I received a notice to keeper from HX Car Park Management Limited back in January. I have since followed all the steps listed in newbies post relevant to non-POPLA parking companies.
I have recently received a Claim Form dated 03 October 2018 to which I have replied with an AOS via the online account. After that I received a letter from Gladstones to say that as a result of an admin error the payment reference for the payment was incorrect and that if Id already paid I should send them evidence of the payment or if not, then make payment wth the correct reference number. Should I mention anything about this letter in the defence?
I have now completed the first draft of the defence and kindly ask for your critique.
IN THE COUNTY COURT
Claim No:
Between
HX CAR MANAGEMENT LIMITED
(Claimant)
-and-
(Defendant)
DEFENCE STATEMENT
1. It is acknowledged that the defendant, xxx, residing at xxx is the registered keeper of the vehicle.

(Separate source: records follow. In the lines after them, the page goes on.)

(** *** Suspension is transparent *)

Lemma seq_seek_miss (s : stmt St V E A R) :
  forall fuel t ex (c : coroutine St P V E A),
    ~ In t (labels s) ->
    seq_exec PH AH s fuel (Seek t ex) c = (Seeking, c).
Proof.
  induction s; intros fuel t ex c0 Hnot; simpl in *;
    try rewrite in_app_iff in Hnot; try reflexivity.
  - rewrite IHs1 by tauto. apply IHs2; tauto.
  - rewrite IHs1 by tauto. apply IHs2; tauto.
  - now rewrite IHs.
  - destruct (Z.eqb_spec t ip); [intuition congruence|].
    destruct (Z.eqb_spec t eh); [intuition congruence|]. reflexivity.
  - destruct (Z.eqb_spec t ip); [intuition congruence|].
    destruct (Z.eqb_spec t eh); [intuition congruence|]. reflexivity.
  - destruct (Z.eqb_spec t ip); [intuition congruence|].
    destruct (Z.eqb_spec t eh); [intuition congruence|]. reflexivity.
  - rewrite IHs by tauto.
    destruct (Z.eqb_spec t curr_eh); [simpl in Hnot; intuition congruence|].
    reflexivity.
Qed.

Lemma seq_run_not_seeking (s : stmt St V E A R) :
  forall fuel (c : coroutine St P V E A) o c',
    seq_exec PH AH s fuel Run c = (o, c') -> is_seeking o = false.
Proof.
  induction s; intros fuel c0 o c' Hex; simpl in Hex.
  - split_run Hex; reflexivity.
  - split_run Hex; reflexivity.
  - destruct (seq_exec PH AH s1 fuel Run c0) as [o1 c1] eqn:H1.
    apply IHs1 in H1.
    destruct o1; try discriminate; try (inversion Hex; subst; reflexivity).
    eapply IHs2; eauto.
  - destruct (c (m_state c0)); eauto.
  - revert Hex.
    apply (while_loop_ind (fun _ => True) (fun o _ => is_seeking o = false));
      auto.
    intros c1 o1 c1' _ Hstep. apply IHs in Hstep. now destruct o1.
  - split_run Hex; reflexivity.
  - split_run Hex; reflexivity.
  - unfold_steps Hex. simpl in Hex. split_run Hex; reflexivity.
  - unfold_steps Hex. simpl in Hex. split_run Hex; reflexivity.
  - eauto.
Qed.

Lemma seq_seek_found (s : stmt St V E A R) :
  forall fuel t ex (c : coroutine St P V E A) o c',
    In t (labels s) ->
    seq_exec PH AH s fuel (Seek t ex) c = (o, c') -> is_seeking o = false.
Proof.
  induction s; intros fuel t ex c0 o c' Hin Hex; simpl in Hin, Hex;
    try rewrite in_app_iff in Hin; try contradiction.
  - destruct (seq_exec PH AH s1 fuel (Seek t ex) c0) as [o1 c1] eqn:H1.
    destruct o1; try (inversion Hex; subst; reflexivity).
    + eapply seq_run_not_seeking; eauto.
    + destruct Hin as [Hin|Hin]; [|eapply IHs2; eauto].
      apply (IHs1 _ _ _ _ _ _ Hin) in H1. discriminate.
  - destruct (seq_exec PH AH s1 fuel (Seek t ex) c0) as [o1 c1] eqn:H1.
    destruct o1; try (inversion Hex; subst; reflexivity).
    destruct Hin as [Hin|Hin]; [|eapply IHs2; eauto].
    apply (IHs1 _ _ _ _ _ _ Hin) in H1. discriminate.
  - destruct (seq_exec PH AH s fuel (Seek t ex) c0) as [o1 c1] eqn:H1.
    pose proof (IHs _ _ _ _ _ _ Hin H1) as Hns.
    destruct o1; try discriminate; try (inversion Hex; subst; reflexivity).
    revert Hex.
    apply (while_loop_ind (fun _ => True) (fun o _ => is_seeking o = false));
      auto.
    intros c2 o2 c2' _ Hstep. apply seq_run_not_seeking in Hstep.
    now destruct o2.
  - destruct (Z.eqb_spec t ip); [inversion Hex; reflexivity|].
    destruct (Z.eqb_spec t eh); [inversion Hex; reflexivity|].
    intuition congruence.
  - destruct (Z.eqb_spec t ip); [inversion Hex; reflexivity|].
    destruct (Z.eqb_spec t eh); [inversion Hex; reflexivity|].
    intuition congruence.
  - destruct (Z.eqb_spec t ip).
    + unfold_steps Hex. split_run Hex; reflexivity.
    + destruct (Z.eqb_spec t eh); [inversion Hex; reflexivity|].
      intuition congruence.
  - destruct (seq_exec PH AH s fuel (Seek t ex) c0) as [o1 c1] eqn:H1.
    destruct o1; try (inversion Hex; subst; reflexivity).
    destruct Hin as [Hin|Hin].
    + apply (IHs _ _ _ _ _ _ Hin) in H1. discriminate.
    + simpl in Hin. destruct (Z.eqb_spec t curr_eh); [|intuition congruence].
      destruct ex as [err|]; [|inversion Hex; reflexivity].
      destruct (clauses err) as [hd|]; [|inversion Hex; reflexivity].
      eapply seq_run_not_seeking; eauto.
Qed.

(** A statement that suspends has stored one of its own resume
    ordinals. *)
Lemma exec_suspend_label (s : stmt St V E A R) :
  forall n cur fuel m (c : coroutine St P V E A) c1,
    numbered s n cur ->
    exec PH AH s fuel m c = (Suspend, c1) -> In (m_next c1) (labels s).
Proof.
  induction s; intros n cur fuel m c0 c1 Hn Hex; simpl in Hn, Hex.
  - split_run Hex.
  - split_run Hex.
  - destruct Hn as [Hn1 Hn2]. simpl. apply in_app_iff.
    destruct (exec PH AH s1 fuel m c0) as [o1 c1'] eqn:H1.
    destruct o1; try discriminate; eauto.
    inversion Hex; subst. eauto.
  - destruct Hn as [Hn1 Hn2]. simpl. apply in_app_iff.
    destruct m as [|t ex].
    + destruct (c (m_state c0)); eauto.
    + destruct (exec PH AH s1 fuel (Seek t ex) c0) as [o1 c1'] eqn:H1.
      destruct o1; try discriminate; eauto.
      inversion Hex; subst. eauto.
  - simpl.
    assert (Hloop : forall x o x',
              while_loop c (exec PH AH s fuel Run) fuel x = (o, x') ->
              o = Suspend -> In (m_next x') (labels s)).
    { intros x o x'.
      apply (while_loop_ind (fun _ => True)
               (fun o x' => o = Suspend -> In (m_next x') (labels s))); auto.
      - intros; discriminate.
      - intros; discriminate.
      - intros x1 o1 x2 _ Hstep. destruct o1; simpl; auto; try discriminate.
        intros _. eauto. }
    destruct m as [|t ex].
    + eapply Hloop; eauto.
    + destruct (exec PH AH s fuel (Seek t ex) c0) as [o1 c1'] eqn:H1.
      destruct o1; try discriminate.
      * eapply Hloop; eauto.
      * inversion Hex; subst. eauto.
  - destruct m as [|t ex]; split_run Hex; simpl; now left.
  - destruct m as [|t ex]; split_run Hex; simpl; now left.
  - destruct m as [|t ex].
    + unfold_steps Hex. simpl in Hex. split_run Hex; simpl; now left.
    + unfold_steps Hex. split_run Hex.
  - destruct m as [|t ex].
    + unfold_steps Hex. destruct r; simpl in Hex; split_run Hex.
    + inversion Hex.
  - destruct Hn as (-> & -> & Hb & Hplain). simpl. apply in_app_iff. left.
    destruct m as [|t ex]; [eauto|].
    destruct (exec PH AH s fuel (Seek t ex) c0) as [o1 c1'] eqn:H1.
    destruct o1; try discriminate; try (inversion Hex; subst; eauto; fail).
    exfalso.
    destruct (t =? n); [|discriminate].
    destruct ex as [err|]; [|discriminate].
    destruct (clauses err) as [hd|] eqn:Hcl; [|discriminate].
    apply Hplain, plain_no_labels in Hcl. destruct Hcl as [Hp1 Hp2].
    apply (run_completes hd (fun _ => True)) in Hex; auto.
    destruct Hex as (Hsus & _). discriminate.
Qed.

Lemma while_loop_mono (cnd : St -> bool)
  (step1 step2 : coroutine St P V E A -> outcome E * coroutine St P V E A) :
  (forall c o c', step1 c = (o, c') -> o <> OutOfFuel -> step2 c = (o, c')) ->
  forall n1 n2 c o c',
    (n1 <= n2)%nat -> while_loop cnd step1 n1 c = (o, c') ->
    o <> OutOfFuel -> while_loop cnd step2 n2 c = (o, c').
Proof.
  intros Hstep. induction n1 as [|n1 IH]; intros n2 c o c' Hle Hrun Ho;
    simpl in Hrun.
  - inversion Hrun; subst. contradiction.
  - destruct n2 as [|n2]; [lia|]. simpl.
    destruct (cnd (m_state c)); [|exact Hrun].
    destruct (step1 (emit EvBody c)) as [o1 c1] eqn:H1.
    destruct o1;
      try (inversion Hrun; subst; now rewrite (Hstep _ _ _ H1 Ho)).
    rewrite (Hstep _ _ _ H1 ltac:(discriminate)).
    apply (IH n2); [lia|exact Hrun|exact Ho].
Qed.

2. In order to issue parking charges, and to pursue unpaid charges via litigation, the Claimant is required to have the written authority of the landowner, on whose behalf they are acting as an agent. No evidence of such authority has been supplied by the Claimant or their legal representatives, and the Claimant is put to strict proof of same, in the form of an unredacted and contemporaneous contract, or chain of authority, from the landowner to the Claimant. I am yet to have sight of all documents provided to the court in support of the application.

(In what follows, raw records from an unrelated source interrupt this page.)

Lemma encode_out_of_range_witness :
  encode_pixel_intensity 256 = Raise CircuitError
  /\ encode_pixel_intensity (-1)
     = Ok {| qregs := [q8]; cregs := [c8]; data := encode_sequence 1 |}.
Proof.
  split.
  - apply (proj1 (encode_out_of_range 256)). cbn. lia.
  - apply (proj2 (encode_out_of_range (-1))). cbn. lia.
Defined.

(** C3 as stated fails: the intensity -1 lies outside 0..255 and the
    encoder returns a circuit for it, the one that sets cell 0. *)
Lemma encode_accepts_minus_one :
  ~ (0 <= -1 <= 255)
  /\ encode_pixel_intensity (-1)
     = Ok {| qregs := [q8]; cregs := [c8];
             data := XGate (qgetitem q8 0)
                     :: map (fun i => Measure (qgetitem q8 i) (cgetitem c8 i))
                            (range 8) |}.
Proof. split; [lia | reflexivity]. Qed.

(** C4. For secrets of 0..255 the sharing circuit is built, and its gates
    are, in this order: the SET gates of the encoding of [g0] on register
    G0, those of [g1] on G1 (each the SET part of what the encoder appends
    for that intensity, cell for cell), one RANDOMIZE per cell of S0, for
    each [i] the pair XOR(G1[i], B0[i]), XOR(S0[i], B0[i]), for each [i] the
    pair XOR(G0[i], Sn[i]), XOR(B0[i], Sn[i]), and the measurements of S0,
    B0, Sn into bits 0-7, 8-15, 16-23 of the one 24-bit classical
    register. *)
Theorem sharing_sequence_order (g0 g1 : Z) :
  0 <= g0 <= 255 -> 0 <= g1 <= 255 ->
  exists (qc e0 e1 : QuantumCircuit),
    QuantumChenWu.build_sharing_circuit g0 g1 = Ok qc
    /\ encode_pixel_intensity g0 = Ok e0
    /\ encode_pixel_intensity g1 = Ok e1
    /\ cregs qc = [ {| csize := 24; cname := "measure" |} ]
    /\ data qc
       = map (onto G0) (filter is_set (data e0))
         ++ map (onto G1) (filter is_set (data e1))
         ++ map (fun i => HGate (qgetitem S0 i)) (range 8)
         ++ flat_map (fun i => [ CXGate (qgetitem G1 i) (qgetitem B0 i);
                                 CXGate (qgetitem S0 i) (qgetitem B0 i) ])
                     (range 8)
         ++ flat_map (fun i => [ CXGate (qgetitem G0 i) (qgetitem Sn i);
                                 CXGate (qgetitem B0 i) (qgetitem Sn i) ])
                     (range 8)
         ++ map (fun i => Measure (qgetitem S0 i) (cgetitem c_out i)) (range 8)
         ++ map (fun i => Measure (qgetitem B0 i) (cgetitem c_out (8 + i)))
                (range 8)
         ++ map (fun i => Measure (qgetitem Sn i) (cgetitem c_out (16 + i)))
                (range 8).
Proof.
  intros H0 H1.
  exists (sharing_circuit (sharing_sequence g0 g1)),
         {| qregs := [q8]; cregs := [c8]; data := encode_sequence g0 |},
         {| qregs := [q8]; cregs := [c8]; data := encode_sequence g1 |}.
  split; [now apply build_sharing_circuit_in_range |].
  split; [now apply encode_pixel_intensity_in_range |].
  split; [now apply encode_pixel_intensity_in_range |].
  split; [reflexivity |].
  cbn [data sharing_circuit]. rewrite !set_part_of_encoding.
  reflexivity.
Qed.

Lemma sharing_sequence_order_witness :
  0 <= 200 <= 255 /\ 0 <= 55 <= 255
  /\ exists qc : QuantumCircuit,
      QuantumChenWu.build_sharing_circuit 200 55 = Ok qc
      /\ firstn 9 (data qc)
         = [ XGate (qgetitem G0 3); XGate (qgetitem G0 6); XGate (qgetitem G0 7);
             XGate (qgetitem G1 0); XGate (qgetitem G1 1); XGate (qgetitem G1 2);
             XGate (qgetitem G1 4); XGate (qgetitem G1 5);
             HGate (qgetitem S0 0) ].
Proof.
  split; [lia |]. split; [lia |].
  destruct (sharing_sequence_order 200 55 ltac:(lia) ltac:(lia))
    as [qc [e0 [e1 [Hqc [He0 [He1 [_ Hd]]]]]]].
  exists qc. split; [exact Hqc |].
  injection He0 as <-. injection He1 as <-. rewrite Hd. reflexivity.
Defined.

(** C5. For every intensity of 0..255 the formatted string has eight
    digits, digit [k] being bit [7 - k] of the value; the encoder returns a
    circuit on one 8-cell register with a classical register of the same
    width; its gates are SET of cell [i], for [i] from 0 to 7, exactly when
    digit [7 - i] is 1, followed by the measurement of every cell [i], in
    ascending order, into classical bit [i]. *)
Theorem encode_follows_digits (v : Z) :
  0 <= v <= 255 ->
  String.length (format_08b v) = 8%nat
  /\ (forall k, (k < 8)%nat ->
                natural_digit_is_1 v k = Z.testbit v (Z.of_nat (7 - k)))
  /\ exists qc : QuantumCircuit,
      encode_pixel_intensity v = Ok qc
      /\ qregs qc = [ {| qsize := 8; qname := "q" |} ]
      /\ cregs qc = [ {| csize := 8; cname := "c" |} ]
      /\ data qc
         = map (fun i => XGate (qgetitem q8 i))
               (filter (fun i => natural_digit_is_1 v (7 - i)) (range 8))
           ++ map (fun i => Measure (qgetitem q8 i) (cgetitem c8 i)) (range 8)
      /\ (forall i, (i < 8)%nat ->
                    (In (XGate (qgetitem q8 i)) (data qc)
                     <-> String.get (7 - i) (format_08b v) = Some "1"%char)).
Proof.
  intro Hv. split; [| split].
  - apply Nat.eqb_eq.
    apply (Z_range_forall
             (fun v => Nat.eqb (String.length (format_08b v)) 8) 0 256);
      [vm_compute; reflexivity | lia].
  - intros k Hk. replace k with (7 - (7 - k))%nat at 1 by lia.
    apply natural_digit_testbit; [exact Hv | lia].
  - exists {| qregs := [q8]; cregs := [c8]; data := encode_sequence v |}.
    split; [now apply encode_pixel_intensity_in_range |].
    split; [reflexivity |]. split; [reflexivity |]. split; [reflexivity |].
    intros i Hi. cbn [data]. unfold encode_sequence, encoding_subsequence.
    rewrite in_app_iff, !in_map_iff. split.
    + intros [[j [E Hj]] | [j [E _]]]; [| discriminate].
      injection E as ->. apply filter_In in Hj. destruct Hj as [_ Hj].
      unfold natural_digit_is_1 in Hj.
      destruct (String.get (7 - i) (format_08b v)) as [c |]; [| discriminate].
      apply Ascii.eqb_eq in Hj. now subst c.
    + intro Hg. left. exists i. split; [reflexivity |].
      apply filter_In. split; [apply in_seq; lia |].
      unfold natural_digit_is_1. now rewrite Hg.
Qed.

Lemma encode_follows_digits_witness :
  0 <= 170 <= 255
  /\ String.length (format_08b 170) = 8%nat
  /\ exists qc : QuantumCircuit,
      encode_pixel_intensity 170 = Ok qc
      /\ data qc
         = map (fun i => XGate (qgetitem q8 i)) [1; 3; 5; 7]%nat
           ++ map (fun i => Measure (qgetitem q8 i) (cgetitem c8 i)) (range 8).
Proof.
  split; [lia |].
  destruct (encode_follows_digits 170 ltac:(lia))
    as [Hl [_ [qc [Hqc [_ [_ [Hd _]]]]]]].
  split; [exact Hl |]. exists qc. split; [exact Hqc |]. rewrite Hd. reflexivity.
Defined.

(** C6. The bit order is the reversed one throughout.  For an intensity of
    0..255 the encoder sets cell [i] exactly when bit [i] of the value,
    counted from the least significant end, is 1, which is digit [7 - i]
    of the natural string.  The key of a shot is the register-ordered
    classical bits reversed, and reading it base 2 gives bit [i] the weight
    [2 ^ i]; so the key of the encoder's circuit reads as the intensity,
    and the three bytes split from a 24-bit key are the register-ordered
    values of bits 0-7, 8-15 and 16-23. *)
Theorem bit_order_is_reversed :
  (forall v : Z, 0 <= v <= 255 ->
     exists qc : QuantumCircuit,
       encode_pixel_intensity v = Ok qc
       /\ (forall i, (i < 8)%nat ->
             natural_digit_is_1 v (7 - i) = Z.testbit v (Z.of_nat i)
             /\ (In (XGate (qgetitem q8 i)) (data qc)
                 <-> Z.testbit v (Z.of_nat i) = true))
       /\ (forall rnd : oracle,
             shot rnd qc = rev (Z_to_bits v)
             /\ int_base2 (shot rnd qc) = Ok v))
  /\ (forall cells_bits : list bool, cells_bits <> [] ->
        int_base2 (rev cells_bits) = Ok (bits_to_Z cells_bits)
        /\ forall i : nat,
            Z.testbit (bits_to_Z cells_bits) (Z.of_nat i) = nth i cells_bits false)
  /\ (forall l0 l1 l2 : list bool,
        List.length l0 = 8%nat -> List.length l1 = 8%nat ->
        List.length l2 = 8%nat ->
        QuantumChenWu.split_shares (rev (l0 ++ l1 ++ l2))
        = Ok (bits_to_Z l0, bits_to_Z l1, bits_to_Z l2)).
Proof.
  split; [| split].
  - intros v Hv.
    exists {| qregs := [q8]; cregs := [c8]; data := encode_sequence v |}.
    split; [now apply encode_pixel_intensity_in_range |]. split.
    + intros i Hi. pose proof (natural_digit_testbit v i Hv Hi) as Hd.
      split; [exact Hd |]. rewrite <- Hd. cbn [data].
      unfold encode_sequence, encoding_subsequence.
      rewrite in_app_iff, !in_map_iff. split.
      * intros [[j [E Hj]] | [j [E _]]]; [| discriminate].
        injection E as ->. now apply filter_In in Hj.
      * intro Hg. left. exists i. split; [reflexivity |].
        apply filter_In. split; [apply in_seq; lia | exact Hg].
    + intro rnd. rewrite (shot_encode rnd v Hv). split; [reflexivity |].
      rewrite int_base2_rev by discriminate. f_equal.
      now apply bits_to_Z_to_bits.
  - intros l Hl. split; [now apply int_base2_rev |].
    intro i. apply bits_to_Z_testbit.
  - apply split_shares_rev.
Qed.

Accordingly, it is denied that the Claimant has authority to bring this claim. The proper Claimant (if any debt exists, which is denied) would be the landowner. Strict proof is required that there is a chain of contracts leading from the landowner to HX Car Park Management, and no proof has been provided.
3. The claim form itself is vague and lacks pertinent information as to the grounds for the claimant’s case. The particulars of claim fail to meet CPR16.4 and PD16 7.3-7.5 and merely provide a date, location, and an "amount" consisting of a completely unsubstantiated and inflated three-figure sum, vaguely and incoherently adduced by the claimant's solicitors. Gladstones have also added a ‘Legal representatives costs’. I propose these have not been incurred by the claimant but artificially invented in an attempt to circumvent the Small Claims costs rules using double recovery.

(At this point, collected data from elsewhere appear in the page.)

(** * Ferramentas de anatomia: the OCR covering and highlighting scripts

    Shallow embedding of the two OCR scripts of [src/1.py]:
    "Apaga todos os textos das imagens" ([detectar_e_cobrir_texto]) and
    "Destaca texto de imagem" ([detectar_e_destacar_palavras] with its batch
    driver [processar_imagens]).

    Python values are embedded as follows.
    - [str] is [string]; a character stands for one code point below 256
      (Latin-1), where [str.lower], [str.strip], [str.split] and [in] are
      written out as Python defines them on that range.
    - [int] is [Z]; counters and list indices are [nat]; the widths and
      heights Tesseract reports are sizes, of type [N].
    - An exception is a value of [Exc]; [try ... except Exception] is a
      match on it.
    - External collaborators (Pillow's [Image.open] and [save], the
      Tesseract calls, the font loader) are the fields of [Arquivo]: what
      each call answers for one image path; [save] answers per destination
      folder.
    - The drawing surface [ImageDraw.Draw(imagem)] is the list of drawing
      calls made so far, in order; [pintar] gives Pillow's rasterisation
      of a call.  [rectangle] is that of Pillow 9.5 and later: it raises
      [ValueError] when [x1 < x0] or [y1 < y0], and the [except] of the
      calling function turns that into a failure of the whole image.
    - A saved file is the buffer handed to [imagem.save] with its
      [quality]; the encoder's output (lossy for [.jpg] and [.jpeg]) is not
      modelled, so nothing is said of the pixels read back from a file. *)

From Stdlib Require Import ZArith NArith QArith Qround List Bool Lia Ascii String.
From Stdlib Require Import DecimalString Sorted.
Import ListNotations.

Open Scope string_scope.
Open Scope list_scope.
Open Scope Z_scope.

(** A size read as a Python [int]. *)
Coercion Z.of_N : N >-> Z.

(* ------------------------------------------------------------------ *)
(** ** Exceptions *)

Inductive Erro : Type :=
| IndexError
| ValueError
| IOError          (* Image.open, convert or save failed *)
| TesseractError.  (* an OCR call failed *)

Inductive Exc (A : Type) : Type :=
| Ret (a : A)
| Raise (e : Erro).

Arguments Ret {A} a.
Arguments Raise {A} e.

Definition bind {A B : Type} (m : Exc A) (k : A -> Exc B) : Exc B :=
  match m with
  | Ret a => k a
  | Raise e => Raise e
  end.

Notation "x <- m ;; k" := (bind m (fun x => k))
  (at level 61, m at next level, right associativity).

(** [for x in xs: st = body(st, x)], leaving the loop at the first
    exception. *)
Fixpoint for_each {A S : Type} (body : S -> A -> Exc S) (xs : list A) (st : S)
  : Exc S :=
  match xs with
  | [] => Ret st
  | x :: xs' => st' <- body st x ;; for_each body xs' st'
  end.

(** [xs[i]] for [i >= 0]. *)
Definition item {A : Type} (xs : list A) (i : nat) : Exc A :=
  match nth_error xs i with
  | Some a => Ret a
  | None => Raise IndexError
  end.

(** [[f(x) for x in xs]] where [f] may raise. *)
Fixpoint map_exc {A B : Type} (f : A -> Exc B) (xs : list A) : Exc (list B) :=
  match xs with
  | [] => Ret []
  | x :: xs' => b <- f x ;; bs <- map_exc f xs' ;; Ret (b :: bs)
  end.

(** [min(...)] and [max(...)] of a sequence: [ValueError] when empty. *)
Definition py_min (zs : list Z) : Exc Z :=
  match zs with
  | [] => Raise ValueError
  | z :: zs' => Ret (fold_left Z.min zs' z)
  end.

Definition py_max (zs : list Z) : Exc Z :=
  match zs with
  | [] => Raise ValueError
  | z :: zs' => Ret (fold_left Z.max zs' z)
  end.

(* ------------------------------------------------------------------ *)
(** ** Python strings *)

Module PyStr.

(** [str.isspace] on one code point below 256: TAB..CR, FS..US, space,
    NEL and NBSP. *)
Definition isspace (c : ascii) : bool :=
  let n := nat_of_ascii c in
  ((9 <=? n) && (n <=? 13) || (28 <=? n) && (n <=? 32)
   || (n =? 133) || (n =? 160))%nat.

(** [str.lower] on one code point below 256: A-Z and the Latin-1 capitals
    0xC0-0xDE, the multiplication sign 0xD7 apart, move up by 32. *)
Definition lower_char (c : ascii) : ascii :=
  let n := nat_of_ascii c in
  if ((65 <=? n) && (n <=? 90)
      || (192 <=? n) && (n <=? 222) && negb (n =? 215))%nat
  then ascii_of_nat (n + 32) else c.

Fixpoint lower (s : string) : string :=
  match s with
  | EmptyString => EmptyString
  | String c r => String (lower_char c) (lower r)
  end.

Fixpoint lstrip (s : string) : string :=
  match s with
  | EmptyString => EmptyString
  | String c r => if isspace c then lstrip r else s
  end.

Fixpoint rstrip (s : string) : string :=
  match s with
  | EmptyString => EmptyString
  | String c r =>
      match rstrip r with
      | EmptyString => if isspace c then EmptyString else String c EmptyString
      | r' => String c r'
      end
  end.

(** [s.strip()] *)
Definition strip (s : string) : string := rstrip (lstrip s).

(** Truth value of a string: non-empty. *)
Definition truthy (s : string) : bool :=
  match s with
  | EmptyString => false
  | String _ _ => true
  end.

Definition fecha (cur : string) (rest : list string) : list string :=
  if truthy cur then cur :: rest else rest.

Fixpoint split_aux (cur : string) (s : string) : list string :=
  match s with
  | EmptyString => fecha cur []
  | String c r =>
      if isspace c then fecha cur (split_aux EmptyString r)
      else split_aux (cur ++ String c EmptyString)%string r
  end.

(** [s.split()]: the maximal runs of non-whitespace. *)
Definition split (s : string) : list string := split_aux EmptyString s.

(** [sub in s] *)
Fixpoint contem (sub s : string) : bool :=
  match s with
  | EmptyString => prefix sub EmptyString
  | String _ r => prefix sub s || contem sub r
  end.

(** [str(n)] for [n >= 0]. *)
Definition str (n : nat) : string := NilZero.string_of_uint (Nat.to_uint n).

(** [len(s)] *)
Definition len (s : string) : Z := Z.of_nat (String.length s).

(** [" ".join(xs)] *)
Fixpoint join_espaco (xs : list string) : string :=
  match xs with
  | [] => EmptyString
  | [x] => x
  | x :: rest => (x ++ " " ++ join_espaco rest)%string
  end.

4. The claim also states "parking charges and indemnity costs if applicable" which gives no indication of on what basis the claim is brought, for example whether this charge is founded upon an allegation of trespass or 'breach of contract' or contractual 'unpaid fees'.
Because of this, I have had to cover all eventualities in defending such a 'cut & paste' claim which has caused significant distress and has denied me a fair chance to defend this claim in an informed way.
Therefore, as an unrepresented litigant-in-person I respectfully ask that I be permitted to amend and or supplement this interim defence as may be required following a fuller disclosure of the Claimant's case.
5. The Claimant’s solicitors are known to be a serial issuer of generic claims similar to this one, with no due diligence, no scrutiny of details nor even checking for a true cause of action.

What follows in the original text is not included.